(* ===== verification/CallsTheorems.v ===== *)
(** What the calls on descriptors promise: what pipe2 leaves bound and open on every branch,
    and the range a lock is asked for. *)
From S2P Require Import Prelude Kal FdTable FdTableOk FdTheorems Net NetTheorems Nodes NodesTheorems Transfer Calls.
From stdpp Require Import base list option.
From Stdlib Require Import ZArith Lia.

#[local] Open Scope Z_scope.

(** ** pipe2 *)

(** A descriptor names a description of its own, of this kind, with these flags, that
    holds [r]. *)
Definition named (t : fd_table) (fd : Z) (kind : okm_kind) (r : list resource) (flags : Z) : Prop :=
  (exists p, view t fd = Some p /\ d_kind p = kind /\ owned p = r /\ d_flags p = flags) /\ forall j, j <> fd -> okm_desc_of t j <> okm_desc_of t fd.

Lemma opened_named t t' fd kind r flags : opened_as t t' fd kind r flags -> named t' fd kind r flags.
Proof.
  intros [_ (i & p & Hof & Hp & Hk & Ho & Hfl & Hnew) _ _ _]. split; [|intros j Hj; rewrite Hof; auto]. exists (content p). unfold view. rewrite Hof. cbn. rewrite Hp. by destruct p.
Qed.

(** A descriptor bound after it changes nothing of it. *)
Lemma named_kept t t' fd fd' kind r flags : others_kept fd' t t' -> fd <> fd' -> okm_desc_of t' fd' <> okm_desc_of t' fd -> named t fd kind r flags -> named t' fd kind r flags.
Proof.
  intros Ho Hne Hfresh [Hv Hn]. destruct (Ho fd Hne) as [Hof Hview]. split; [by rewrite Hview|]. intros j Hj. destruct (Z.eq_dec j fd') as [->|Hj']; [done|]. destruct (Ho j Hj') as [-> _]. rewrite Hof. auto.
Qed.

(** And a mark changes nothing but the mark. *)
Lemma named_marked t t' fd kind r flags : g_desc t' = g_desc t -> (forall j, okm_desc_of t' j = okm_desc_of t j) -> named t fd kind r flags -> named t' fd kind r flags.
Proof. intros Hd Hof [Hv Hn]. unfold named, view in *. split; [by rewrite Hof, Hd|]. intros j Hj. rewrite !Hof. auto. Qed.

(** What pipe2 refuses before it asks for a channel, or the environment does. *)
Definition pipe_refused (out : bool) (flags : Z) (can_bound have : bool) (e : kal_error) : bool :=
  negb out || has flags (Z.lnot (Z.lor O_CLOEXEC O_NONBLOCK)) || has flags O_NONBLOCK && negb can_bound || negb have || negb (bool_decide (e = kal_ok)).

(** What the two ends are, and that they are all that changed. *)
Definition piped (t t' : fd_table) (rfd wfd : Z) (mine theirs flags : Z) : Prop :=
  0 <= rfd < wfd /\ wfd < OKM_MAX_FD /\ okm_desc_of t rfd = None /\ okm_desc_of t wfd = None /\ (forall j, 0 <= j < wfd -> j <> rfd -> okm_desc_of t j <> None) /\
  named t' rfd OKM_CHANNEL [R_channel mine] (Z.lor O_RDONLY (Z.land flags O_NONBLOCK)) /\ named t' wfd OKM_CHANNEL [R_channel theirs] (Z.lor O_WRONLY (Z.land flags O_NONBLOCK)) /\
  forall j, j <> rfd -> j <> wfd -> okm_desc_of t' j = okm_desc_of t j /\ view t' j = view t j.

Lemma two_opened t t1 t2 rfd wfd mine theirs flags :
  opened_as t t1 rfd OKM_CHANNEL [R_channel mine] (Z.lor O_RDONLY (Z.land flags O_NONBLOCK)) -> opened_as t1 t2 wfd OKM_CHANNEL [R_channel theirs] (Z.lor O_WRONLY (Z.land flags O_NONBLOCK)) ->
  piped t t2 rfd wfd mine theirs flags /\ held t2 ≡ₚ [R_channel mine; R_channel theirs] ++ held t.
Proof.
  intros H1 H2. pose proof (opened_named _ _ _ _ _ _ H1) as N1. pose proof (opened_named _ _ _ _ _ _ H2) as N2. destruct H1 as [(R1 & F1 & L1) _ _ O1 H1], H2 as [(R2 & F2 & L2) (i & q & Hi & _ & _ & _ & _ & Hn) _ O2 H2].
  assert (Hne : wfd <> rfd) by (intros ->; destruct N1 as [(p & Hv & _) _]; unfold view in Hv; by rewrite F2 in Hv). destruct (O1 wfd Hne) as [Hw _]. rewrite F2 in Hw.
  assert (rfd < wfd) by (destruct (Z.lt_total wfd rfd) as [Hlt|[|]]; [by destruct (L1 wfd ltac:(lia))|done|done]). split; [|rewrite H2, H1; perm]. unfold piped. split_and!; auto; try lia.
  - intros j Hj Hjr. destruct (O1 j Hjr) as [<- _]. apply L2. lia.
  - eapply named_kept; [exact O2|done| |done]. intros E. rewrite Hi in E. by destruct (Hn rfd (not_eq_sym Hne)).
  - intros j Hr Hwj. destruct (O1 j Hr) as [<- <-]. apply O2. done.
Qed.

(** Where a descriptor is free, a description is: binding an end does not fail. *)
Lemma bind_end_at me t h flags : table_ok t ->
  exists t', bind_end me h flags t = Some (okm_fd_alloc t 0, t') /\ table_ok t' /\
    (okm_fd_alloc t 0 < 0 /\ t' = t \/ 0 <= okm_fd_alloc t 0 /\ opened_as t t' (okm_fd_alloc t 0) OKM_CHANNEL (owned (bound OKM_CHANNEL h 0 0 flags 0 [] 0)) flags).
Proof.
  intros Ht. destruct (open_fd_at me t OKM_CHANNEL h 0 0 flags Ht) as (t' & E & Ht' & H). exists t'. split; [|split; [done|destruct H as [[[]?]|(? & ? & _)]; auto]].
  revert E. unfold bind_end, open_fd, mbind, M_bind, gets. change (id t) with t. destruct (okm_fd_alloc t 0 <? 0); [done|]. by destruct (okm_fd_bind _ _ _ _ _ _ _ _ t) as [[r t1]|]; [intros [= _ ->]|].
Qed.

Lemma mark_both (me : Z) t rfd wfd mine theirs flags t0 : table_ok t -> piped t0 t rfd wfd mine theirs flags ->
  exists t', (okm_fd_cloexec rfd true;; okm_fd_cloexec wfd true;; mret ()) t = Some ((), t') /\ table_ok t' /\ held t' ≡ₚ held t /\ piped t0 t' rfd wfd mine theirs flags /\
    snd <$> at_ (g_fd t') rfd = Some 1 /\ snd <$> at_ (g_fd t') wfd = Some 1.
Proof.
  intros Ht P. pose proof P as (Hlt & _ & _ & _ & _ & [(p & Hp & _) _] & [(q & Hq & _) _] & _). unfold view in Hp, Hq.
  destruct (okm_desc_of t rfd) as [i|] eqn:Hi; [|done]. destruct (okm_desc_of t wfd) as [j|] eqn:Hj; [|done].
  destruct (cloexec_ok me t rfd true Ht) as (r1 & t1 & E1 & (T1 & H1 & _) & _ & D1 & O1 & F1). destruct (D1 i Hi) as (_ & G1 & M1).
  destruct (cloexec_ok me t1 wfd true T1) as (r2 & t2 & E2 & (T2 & H2 & _) & _ & D2 & O2 & F2). rewrite <-O1 in Hj. destruct (D2 j Hj) as (_ & G2 & M2).
  unfold mbind, M_bind. rewrite E1, E2. exists t2. split; [done|]. split; [done|]. split; [by rewrite H2, H1|]. assert (Hof : forall k, okm_desc_of t2 k = okm_desc_of t k) by (intros k; by rewrite O2, O1). assert (Hg : g_desc t2 = g_desc t) by (by rewrite G2, G1).
  split; [|split; [rewrite F2, M1 by lia|rewrite M2]; done]. destruct P as (A & B & C & D & E & N1 & N2 & O). unfold piped. split_and!; auto; try lia; try (by eapply named_marked). intros k Hr Hw. unfold view. rewrite Hof, Hg. by apply O.
Qed.

(** C40. pipe2, on every branch: what it opens is closed again or held by the table, and
    nothing is both. Where it is refused, nothing is opened and the table is as it was.
    Else, where two descriptors are free, the two lowest name the two ends, each a
    description of its own with the flags asked for, marked where that was asked for,
    and every other descriptor is as it was. Where none is free, both ends are closed and
    the table is as it was. But where one is free, the answer is EMFILE too and the read
    end stays bound to it, a descriptor the caller is not told of. *)
Theorem pipe2_exact me can_bound out flags have e mine theirs t : table_ok t ->
  exists r ends opened closed_ t', do_pipe2 me can_bound out flags have (e, mine, theirs) t = Some ((r, ends, opened, closed_), t') /\ table_ok t' /\ closed_ ++ held t' ≡ₚ opened ++ held t /\
    if pipe_refused out flags can_bound have e then r < 0 /\ ends = None /\ opened = [] /\ t' = t
    else match ends with
    | Some (rfd, wfd) => r = 0 /\ piped t t' rfd wfd mine theirs flags /\ (has flags O_CLOEXEC = true -> snd <$> at_ (g_fd t') rfd = Some 1 /\ snd <$> at_ (g_fd t') wfd = Some 1)
    | None => r = - EMFILE /\ (all_used t /\ t' = t \/
        exists rfd, okm_desc_of t rfd = None /\ (forall j, 0 <= j < OKM_MAX_FD -> j <> rfd -> okm_desc_of t j <> None) /\ closed_ = [R_channel theirs] /\
          named t' rfd OKM_CHANNEL [R_channel mine] (Z.lor O_RDONLY (Z.land flags O_NONBLOCK)) /\ all_used t')
    end.
Proof.
  intros Ht. unfold do_pipe2, pipe_refused.
  assert (Hrefuse : forall r, r < 0 -> exists r' ends opened closed_ t', (mret (r, None, [], []) : M fd_table _) t = Some ((r', ends, opened, closed_), t') /\ table_ok t' /\ closed_ ++ held t' ≡ₚ opened ++ held t /\ r' < 0 /\ ends = (None : option (Z * Z)) /\ opened = [] /\ t' = t).
  { intros r Hr. exists r, None, [], [], t. by split_and!. }
  destruct (negb out); [by apply Hrefuse|]. destruct (has flags (Z.lnot _)); [by apply Hrefuse|]. destruct (has flags O_NONBLOCK && negb can_bound); [by apply Hrefuse|]. destruct (negb have); [by apply Hrefuse|].
  case_bool_decide as He; cbn [negb orb]; [|apply Hrefuse; pose proof (errno_pos e He); lia]. clear Hrefuse.
  destruct (bind_end_at me t mine (Z.lor O_RDONLY (Z.land flags O_NONBLOCK)) Ht) as (t1 & E1 & T1 & H1). unfold mbind, M_bind. rewrite E1. set (rfd := okm_fd_alloc t 0) in *.
  destruct H1 as [[Hneg ->]|(Hpos & H1)].
  { replace (rfd <? 0) with true by lia. destruct (alloc_none t Ht Hneg) as [Hr Hu]. do 5 eexists. split; [reflexivity|]. split; [done|]. split; [done|]. split; [done|]. by left. }
  replace (rfd <? 0) with false by lia. destruct (bind_end_at me t1 theirs (Z.lor O_WRONLY (Z.land flags O_NONBLOCK)) T1) as (t2 & E2 & T2 & H2). rewrite E2. set (wfd := okm_fd_alloc t1 0) in *.
  destruct H2 as [[Hneg ->]|(Hpos2 & H2)].
  { replace (wfd <? 0) with true by lia. destruct (alloc_none t1 T1 Hneg) as [Hr Hu]. do 5 eexists. split; [reflexivity|]. split; [done|]. pose proof H1 as [(_ & F1 & _) _ _ O1 Hh]. change (owned _) with [R_channel mine] in Hh. split; [rewrite Hh; perm|]. split; [done|]. right. exists rfd.
    split_and!; [done| |done|by eapply opened_named|done]. intros j Hj Hjr. destruct (O1 j Hjr) as [<- _]. by apply Hu. }
  replace (wfd <? 0) with false by lia. destruct (two_opened t t1 t2 rfd wfd mine theirs flags H1 H2) as [P Hh]. unfold when. destruct (has flags O_CLOEXEC) eqn:Ec.
  - destruct (mark_both me t2 rfd wfd mine theirs flags t T2 P) as (t3 & E3 & T3 & Hh3 & P3 & M). unfold mbind, M_bind in E3. rewrite E3. do 5 eexists. split; [reflexivity|]. split; [done|]. split; [by rewrite Hh3|]. by split_and!.
  - do 5 eexists. split; [reflexivity|]. split; [done|]. split; [done|]. by split_and!.
Qed.

(** Descriptors bound to the null device, one after another. *)
Fixpoint open_many (n : nat) (t : fd_table) : option fd_table :=
  match n with
  | O => Some t
  | S n' => '(_, t') ← open_fd 1 OKM_NULL 0 0 0 0 t; open_many n' t'
  end.

Lemma open_many_ok n : forall t t', table_ok t -> open_many n t = Some t' -> table_ok t'.
Proof.
  induction n as [|n IH]; intros t t' Ht; cbn; [by intros [= <-]|]. destruct (open_fd_ok 1 t OKM_NULL 0 0 0 0 Ht) as (fd & t1 & -> & T1 & _). cbn. by apply IH.
Qed.

(** With one descriptor left. *)
Lemma pipe2_exact_witness : exists t t' closed_, open_many 1023 started = Some t /\ do_pipe2 1 true true 0 true (kal_ok, 40, 41) t = Some ((- EMFILE, None, [R_channel 40; R_channel 41], closed_), t') /\ all_used t'.
Proof.
  assert (E : (open_many 1023 started ≫= fun t => (fun x => (x.1, okm_fd_alloc t 0)) <$> do_pipe2 1 true true 0 true (kal_ok, 40, 41) t) = Some (- EMFILE, None, [R_channel 40; R_channel 41], [R_channel 41], 1023)) by (vm_compute; reflexivity).
  destruct (open_many 1023 started) as [t|] eqn:Et; [|discriminate E]. cbn [mbind option_bind] in E.
  destruct (pipe2_exact 1 true true 0 true kal_ok 40 41 t (open_many_ok _ _ _ started_ok Et)) as (r & ends & opened & closed_ & t' & Ep & Ht' & _ & H). rewrite Ep in E. cbn in E. injection E as -> -> -> -> Ea.
  exists t, t', [R_channel 41]. split; [reflexivity|]. split; [exact Ep|]. destruct H as [_ [[Hu _]|(rfd & _ & _ & _ & _ & Hu)]]; [|exact Hu].
  exfalso. destruct (alloc_lowest t (open_many_ok _ _ _ started_ok Et) ltac:(lia)) as (_ & Hn & _). rewrite Ea in Hn. refine (Hu 1023 _ Hn). unfold OKM_MAX_FD. lia.
Defined.

(** ** Locks *)

(** Where a range begins, as POSIX has it. *)
Definition lock_base (fl : flock) (here : Z) : Z := l_start fl + if l_whence fl =? SEEK_CUR then here else 0.

(** Of the commands that set a lock, measured from the beginning or from the position
    [here], where the range begins in the file and its length is not negative: the file is
    asked for exactly that range, shared where reading was asked for, waiting where that
    was, and its error is the answer; flock asks for the whole file. A range of a negative
    length, which to POSIX is the bytes before its beginning, is asked for as one of nearly
    2^64 bytes after it. *)
Theorem locks_exact me can_bound t fd d i cmd arg fl here e : okm_desc_of t fd = Some i -> at_ (g_desc t) i = Some d -> d_kind d = OKM_FILE ->
  cmd = F_SETLK \/ cmd = F_SETLKW \/ cmd = F_OFD_SETLK \/ cmd = F_OFD_SETLKW ->
  l_whence fl = SEEK_SET \/ l_whence fl = SEEK_CUR -> 0 <= here < 2 ^ 63 -> 0 <= lock_base fl here < 2 ^ 63 -> - 2 ^ 63 <= l_len fl < 2 ^ 63 ->
  let wait := bool_decide (cmd = F_SETLKW \/ cmd = F_OFD_SETLKW) in
  let len := if l_len fl <? 0 then 2 ^ 64 + l_len fl else l_len fl in
  let answer := if bool_decide (e = kal_ok) then 0 else - okm_errno e in
  do_fcntl me can_bound fd cmd arg (Some fl) (inr here) e t =
    Some ((answer, Some (if l_type fl =? F_UNLCK then A_unlock (d_file d) (lock_base fl here) len else A_lock (d_file d) (lock_base fl here) len (l_type fl =? F_RDLCK) wait)), t) /\
  (forall nb : bool, let op x := Z.lor x (if nb then LOCK_NB else 0) in
     do_flock t fd (op LOCK_SH) e = (answer, Some (A_lock (d_file d) 0 0 true (negb nb))) /\ do_flock t fd (op LOCK_EX) e = (answer, Some (A_lock (d_file d) 0 0 false (negb nb))) /\
     do_flock t fd (op LOCK_UN) e = (answer, Some (A_unlock (d_file d) 0 0))).
Proof.
  intros Hi Hd Hk Hcmd Hwh Hh Hb Hl wait len answer. split.
  - assert (Hs : set_lock d (Some fl) wait (inr here) e = (answer, Some (if l_type fl =? F_UNLCK then A_unlock (d_file d) (lock_base fl here) len else A_lock (d_file d) (lock_base fl here) len (l_type fl =? F_RDLCK) wait))).
    { unfold set_lock. rewrite bool_decide_true by done. cbn [negb]. assert (lock_start fl (inr here) = Some (lock_base fl here)) as ->.
      { unfold lock_start, lock_base in *. destruct Hwh as [E|E]; rewrite E in *; cbn in *; f_equal; unfold wrap64; [rewrite Z.mod_small; lia|]. rewrite Zplus_mod_idemp_r, Z.mod_small; lia. }
      assert (wrap64 (l_len fl) = len) as ->; [|done]. unfold len, wrap64. destruct (Z.ltb_spec (l_len fl) 0); [|by rewrite Z.mod_small by lia]. rewrite <-(Z_mod_plus_full _ 1), Z.mod_small by lia. lia. }
    unfold do_fcntl, mbind, M_bind, gets. change (id t) with t. rewrite Hi. cbn [mbind option_bind]. rewrite Hd. cbn [mbind option_bind].
    unfold wait in *. destruct Hcmd as [->|[->|[->| ->]]]; exact (f_equal (fun x => Some (x, t)) Hs).
  - intros nb op. unfold do_flock, desc_at. rewrite Hi. cbn [mbind option_bind]. rewrite Hd, bool_decide_true by done. by destruct nb.
Qed.

(** A descriptor of a file, and a lock of ten bytes from where it is. *)
Definition a_file : fd_table := with_fd (with_desc started (<[0%nat := Desc 1 OKM_FILE O_RDWR 5 6 0 0 0 (-1) 0 0 [] (-1) 0 0 0]> (g_desc started))) (<[0%nat := (0, 0)]> (g_fd started)).

Lemma locks_exact_witness : do_fcntl 1 true 0 F_SETLKW 0 (Some (Flock F_WRLCK SEEK_CUR (-5) 10)) (inr 100) kal_ok a_file = Some ((0, Some (A_lock 6 95 10 false true)), a_file).
Proof.
  apply (locks_exact 1 true a_file 0 (Desc 1 OKM_FILE O_RDWR 5 6 0 0 0 (-1) 0 0 [] (-1) 0 0 0) 0 F_SETLKW 0 (Flock F_WRLCK SEEK_CUR (-5) 10) 100 kal_ok);
    [reflexivity|reflexivity|reflexivity|auto|auto|lia|change (lock_base _ _) with 95; lia|change (l_len _) with 10; lia].
Defined.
---------------
- **TASK DIRECTIONS**
Quote the data above from the line containing "(** ** Locks *)" to the line containing "cmd = F_SETLK \/", inclusive, and stop.

- **TASK SOLUTION**
(** ** Locks *)

(** Where a range begins, as POSIX has it. *)
Definition lock_base (fl : flock) (here : Z) : Z := l_start fl + if l_whence fl =? SEEK_CUR then here else 0.

(** Of the commands that set a lock, measured from the beginning or from the position
    [here], where the range begins in the file and its length is not negative: the file is
    asked for exactly that range, shared where reading was asked for, waiting where that
    was, and its error is the answer; flock asks for the whole file. A range of a negative
    length, which to POSIX is the bytes before its beginning, is asked for as one of nearly
    2^64 bytes after it. *)
Theorem locks_exact me can_bound t fd d i cmd arg fl here e : okm_desc_of t fd = Some i -> at_ (g_desc t) i = Some d -> d_kind d = OKM_FILE ->
  cmd = F_SETLK \/ cmd = F_SETLKW \/ cmd = F_OFD_SETLK \/ cmd = F_OFD_SETLKW ->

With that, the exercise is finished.